*Assignment:* Look below for the line holding "json_Marshal_vote : CanonicalJSONOnceVote" and the line holding "PrivKey_PubKey : list byte -> list byte;". Repeat those two and everything between, exactly.

*Dataset content:*
(** * The double-signing guard of [types/priv_validator.go]

    A shallow embedding of [PrivValidatorFS]: the record that remembers the
    last height/round/step (HRS) a validator signed, the check that refuses
    to sign behind it, the replay of the last signature at the same HRS, and
    the persistence of the record with its key-escrow rule.

    Go integers ([int64], [int], [int8]) are read as [Z]: the file only
    compares and assigns them, it never does arithmetic on them, so no
    wrap-around occurs in the embedded code.  [pv.mtx] serialises the
    methods; the embedding is sequential and every method is one state
    transformer. *)

From Stdlib Require Import ZArith Ascii String List Lia.
From Stdlib.Strings Require Import Byte.
From stdpp Require Import base decidable option list strings gmap.

Local Open Scope string_scope.
Local Open Scope Z_scope.

#[global] Instance byte_eq_dec : EqDecision byte := Byte.byte_eq_dec.

(** ** Go values *)

(** A byte slice; [None] is the nil slice, which Go tells apart from an
    empty one with [!= nil] but not with [bytes.Equal]. *)
Definition GoBytes : Type := option (list byte).

Definition contents (b : GoBytes) : list byte := default [] b.

Definition bytes_Equal (a b : GoBytes) : bool :=
  bool_decide (contents a = contents b).

(** An [error] is known here by its message. *)
Definition error : Type := string.

(** The newline of a format string. *)
Definition nl : string := String "010"%char EmptyString.

Definition Fmt_v (prefix : string) (err : error) : error :=
  (prefix ++ err)%string.

(** go-crypto wraps an inner interface value; the zero struct has a nil
    inner value and [Empty()] tests for it. *)
Module crypto.
Definition PrivKey : Type := option (list byte).
Definition PubKey : Type := option (list byte).
Definition Signature : Type := option (list byte).

Definition Empty {A : Type} (k : option A) : bool :=
  match k with None => true | Some _ => false end.
End crypto.

(** ** Outcomes and the state monad of the methods *)

Inductive result (A : Type) : Type :=
| Ret (a : A)
| Panic (msg : string)
| Exit (msg : string).
Arguments Ret {A} a.
Arguments Panic {A} msg.
Arguments Exit {A} msg.

(** A computation over a state [S]; after a panic the state is the one the
    panic left behind. *)
Definition M (S A : Type) : Type := S -> result A * S.

Definition ret {S A} (a : A) : M S A := fun s => (Ret a, s).

Definition bind {S A B} (m : M S A) (k : A -> M S B) : M S B :=
  fun s =>
    match m s with
    | (Ret a, s') => k a s'
    | (Panic msg, s') => (Panic msg, s')
    | (Exit msg, s') => (Exit msg, s')
    end.

Definition panic {S A} (msg : string) : M S A := fun s => (Panic msg, s).
Definition exit {S A} (msg : string) : M S A := fun s => (Exit msg, s).
Definition get {S} : M S S := fun s => (Ret s, s).

(** tmlibs/common: the two panics and the process exit, known here by the
    value they are raised with. *)
Module cmn.
Definition PanicSanity {S A} (v : string) : M S A := panic v.
Definition PanicCrisis {S A} (v : string) : M S A := panic v.
Definition Exit {S A} (s : string) : M S A := exit s.
End cmn.

Declare Scope go_scope.
Delimit Scope go_scope with go.
Notation "x <- c1 ;; c2" := (bind c1 (fun x => c2))
  (at level 100, c1 at next level, right associativity) : go_scope.
Notation "c1 ;; c2" := (bind c1 (fun _ => c2))
  (at level 100, right associativity) : go_scope.

(** ** The world outside the validator *)

Inductive event : Type :=
| EvSign (msg : GoBytes)                     (* the Signer was invoked on msg *)
| EvWrite (path : string) (data : list byte) (* WriteFileAtomic replaced path *)
| EvPrintf (lastHeight height : Z).          (* the line checkHRS prints *)

Record World : Type := mkWorld {
  disk : gmap string (list byte);
  trace : list event
}.

Definition log (e : event) (w : World) : World :=
  {| disk := disk w; trace := trace w ++ [e] |}.

(** [Sign(msg) (crypto.Signature, error)]; a backend may look at the world
    and may panic. *)
Definition SignerT : Type := World -> GoBytes -> result (crypto.Signature * option error).

(** ** Messages (the fields this file reads and writes) *)

Module Vote.
Record t : Type := mk {
  Height : Z;
  Round : Z;
  Timestamp : Z;
  Type_ : byte;
  Signature : crypto.Signature
}.
Definition with_Signature (sig : crypto.Signature) (v : t) : t :=
  {| Height := Height v; Round := Round v; Timestamp := Timestamp v;
     Type_ := Type_ v; Signature := sig |}.
End Vote.

Module Proposal.
Record t : Type := mk {
  Height : Z;
  Round : Z;
  Timestamp : Z;
  Signature : crypto.Signature
}.
Definition with_Signature (sig : crypto.Signature) (p : t) : t :=
  {| Height := Height p; Round := Round p; Timestamp := Timestamp p;
     Signature := sig |}.
End Proposal.

Module Heartbeat.
Record t : Type := mk {
  Height : Z;
  Round : Z;
  Signature : crypto.Signature
}.
Definition with_Signature (sig : crypto.Signature) (h : t) : t :=
  {| Height := Height h; Round := Round h; Signature := sig |}.
End Heartbeat.

Inductive Signable : Type :=
| SVote (v : Vote.t)
| SProposal (p : Proposal.t)
| SHeartbeat (h : Heartbeat.t).

(** ** The validator *)

Definition stepNone : Z := 0.
Definition stepPropose : Z := 1.
Definition stepPrevote : Z := 2.
Definition stepPrecommit : Z := 3.

Record PrivValidatorFS : Type := mkPV {
  Address : GoBytes;
  PubKey : crypto.PubKey;
  LastHeight : Z;
  LastRound : Z;
  LastStep : Z;
  LastSignature : crypto.Signature;
  LastSignBytes : GoBytes;
  PrivKey : crypto.PrivKey;
  Signer : SignerT;
  filePath : string;
  oldPrivKey : crypto.PrivKey
}.

Definition set_PrivKey (k : crypto.PrivKey) (pv : PrivValidatorFS) : PrivValidatorFS :=
  mkPV (Address pv) (PubKey pv) (LastHeight pv) (LastRound pv) (LastStep pv)
       (LastSignature pv) (LastSignBytes pv) k (Signer pv) (filePath pv) (oldPrivKey pv).

(** The five assignments shared by saveSigned, Reset and ModifyLastHeight. *)
Definition set_last (height round step : Z) (sig : crypto.Signature)
    (signBytes : GoBytes) (pv : PrivValidatorFS) : PrivValidatorFS :=
  mkPV (Address pv) (PubKey pv) height round step sig signBytes
       (PrivKey pv) (Signer pv) (filePath pv) (oldPrivKey pv).

(** The state of a method call: the receiver and the world. *)
Definition St : Type := (PrivValidatorFS * World)%type.

Definition get_pv : M St PrivValidatorFS := fun s => (Ret (fst s), s).
Definition modify_pv (f : PrivValidatorFS -> PrivValidatorFS) : M St unit :=
  fun s => (Ret tt, (f (fst s), snd s)).
Definition get_world : M St World := fun s => (Ret (snd s), s).
Definition modify_world (f : World -> World) : M St unit :=
  fun s => (Ret tt, (fst s, f (snd s))).

(** The SigningState of the specification. *)
Definition SigningState (pv : PrivValidatorFS) :
    Z * Z * Z * GoBytes * crypto.Signature :=
  (LastHeight pv, LastRound pv, LastStep pv, LastSignBytes pv, LastSignature pv).

Definition last_hrs (pv : PrivValidatorFS) : Z * Z * Z :=
  (LastHeight pv, LastRound pv, LastStep pv).

(** ** External collaborators

    Code and constants of other files and packages that this file calls:
    the vote-type constants, the canonical encoder [SignBytes], the JSON
    codecs, the file system, the clock and go-crypto's key operations. *)
Class Externals : Type := {
  VoteTypePrevote : byte;
  VoteTypePrecommit : byte;
  SignBytes : string -> Signable -> GoBytes;
  (* canonical JSON of votes and proposals, as the two checkers decode it *)
  CanonicalJSONOnceVote : Type;
  CanonicalJSONOnceProposal : Type;
  CanonicalTime_Now : string;
  json_Unmarshal_vote : GoBytes -> error + CanonicalJSONOnceVote;
  json_Unmarshal_proposal : GoBytes -> error + CanonicalJSONOnceProposal;
  set_Vote_Timestamp : string -> CanonicalJSONOnceVote -> CanonicalJSONOnceVote;
  set_Proposal_Timestamp :
    string -> CanonicalJSONOnceProposal -> CanonicalJSONOnceProposal;
  json_Marshal_vote : CanonicalJSONOnceVote -> GoBytes;
  json_Marshal_proposal : CanonicalJSONOnceProposal -> GoBytes;
  (* persistence of the validator *)
  json_Marshal : PrivValidatorFS -> error + list byte;
  json_Unmarshal : list byte -> error + PrivValidatorFS;
  WriteFileAtomic_err : World -> string -> list byte -> option error;
  (* go-crypto *)
  GenPrivKeyEd25519 : World -> list byte;
  PrivKey_PubKey : list byte -> list byte;
  PubKey_Address : list byte -> list byte;
  PrivKey_Sign : list byte -> GoBytes -> crypto.Signature
}.

Section PrivValidator.
Context `{Ext : Externals}.
Local Open Scope go_scope.

Definition voteToStep (vote : Vote.t) : M St Z :=
  if bool_decide (Vote.Type_ vote = VoteTypePrevote) then ret stepPrevote
  else if bool_decide (Vote.Type_ vote = VoteTypePrecommit) then ret stepPrecommit
  else cmn.PanicSanity "Unknown vote type".

(** *** Signers *)

Definition nil_deref : string := "invalid memory address or nil pointer dereference".

(** The zero value of the embedded [Signer] interface. *)
Definition nilSigner : SignerT := fun _ _ => Panic nil_deref.

(** [DefaultSigner.Sign]: [ds.PrivKey.Sign(msg), nil]. *)
Definition NewDefaultSigner (priv : crypto.PrivKey) : SignerT :=
  fun _ msg =>
    match priv with
    | Some k => Ret (PrivKey_Sign k msg, None)
    | None => Panic nil_deref
    end.

(** [pv.Sign(msg)], the promoted method of the embedded interface. *)
Definition Sign (msg : GoBytes) : M St (crypto.Signature * option error) :=
  fun s =>
    let s' := (fst s, log (EvSign msg) (snd s)) in
    match Signer (fst s) (snd s) msg with
    | Ret r => (Ret r, s')
    | Panic m => (Panic m, s')
    | Exit m => (Exit m, s')
    end.

(** *** Persistence *)

Definition WriteFileAtomic (path : string) (data : list byte) : M St (option error) :=
  w <- get_world ;;
  match WriteFileAtomic_err w path data with
  | Some err => ret (Some err)
  | None =>
      modify_world (fun w =>
        {| disk := <[path := data]> (disk w);
           trace := trace w ++ [EvWrite path data] |}) ;;
      ret None
  end.

(** The copy that is serialised: the receiver with the key-escrow rule
    applied. *)
Definition bakPrivVal (pv : PrivValidatorFS) : PrivValidatorFS :=
  if negb (crypto.Empty (oldPrivKey pv)) then set_PrivKey (oldPrivKey pv) pv
  else pv.

Definition save : M St unit :=
  pv <- get_pv ;;
  if bool_decide (filePath pv = "")
  then cmn.PanicSanity "Cannot save PrivValidator: filePath not set"
  else
    let bak := bakPrivVal pv in
    match json_Marshal bak with
    | inl err => cmn.PanicCrisis err
    | inr jsonBytes =>
        werr <- WriteFileAtomic (filePath bak) jsonBytes ;;
        match werr with
        | Some err => cmn.PanicCrisis err
        | None => ret tt
        end
    end.

Definition Save : M St unit := save.

Definition Reset : M St unit :=
  modify_pv (set_last 0 0 0 None None) ;;
  Save.

Definition ModifyLastHeight (h : Z) : M St unit :=
  modify_pv (set_last h 0 3 None None) ;;
  Save.

(** *** The HRS check *)

Definition checkHRS (height round step : Z) : M St (bool * option error) :=
  pv <- get_pv ;;
  if LastHeight pv >? height then
    modify_world (log (EvPrintf (LastHeight pv) height)) ;;
    ret (false, Some "Height regression")
  else if LastHeight pv =? height then
    if LastRound pv >? round then ret (false, Some "Round regression")
    else if LastRound pv =? round then
      if LastStep pv >? step then ret (false, Some "Step regression")
      else if LastStep pv =? step then
        match LastSignBytes pv with
        | Some _ =>
            if crypto.Empty (LastSignature pv)
            then panic "privVal: LastSignature is nil but LastSignBytes is not!"
            else ret (true, None)
        | None => ret (false, Some "No LastSignature found")
        end
      else ret (false, None)
    else ret (false, None)
  else ret (false, None).

Definition saveSigned (height round step : Z) (signBytes : GoBytes)
    (sig : crypto.Signature) : M St unit :=
  modify_pv (set_last height round step sig signBytes) ;;
  save.

(** [checkOnlyDifferByTimestamp]: a checker may panic. *)
Definition checkOnlyDifferByTimestamp : Type := GoBytes -> GoBytes -> result bool.

Definition lift {A} (r : result A) : M St A := fun s => (r, s).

*Answer section:*
  json_Marshal_vote : CanonicalJSONOnceVote -> GoBytes;
  json_Marshal_proposal : CanonicalJSONOnceProposal -> GoBytes;
  (* persistence of the validator *)
  json_Marshal : PrivValidatorFS -> error + list byte;
  json_Unmarshal : list byte -> error + PrivValidatorFS;
  WriteFileAtomic_err : World -> string -> list byte -> option error;
  (* go-crypto *)
  GenPrivKeyEd25519 : World -> list byte;
  PrivKey_PubKey : list byte -> list byte;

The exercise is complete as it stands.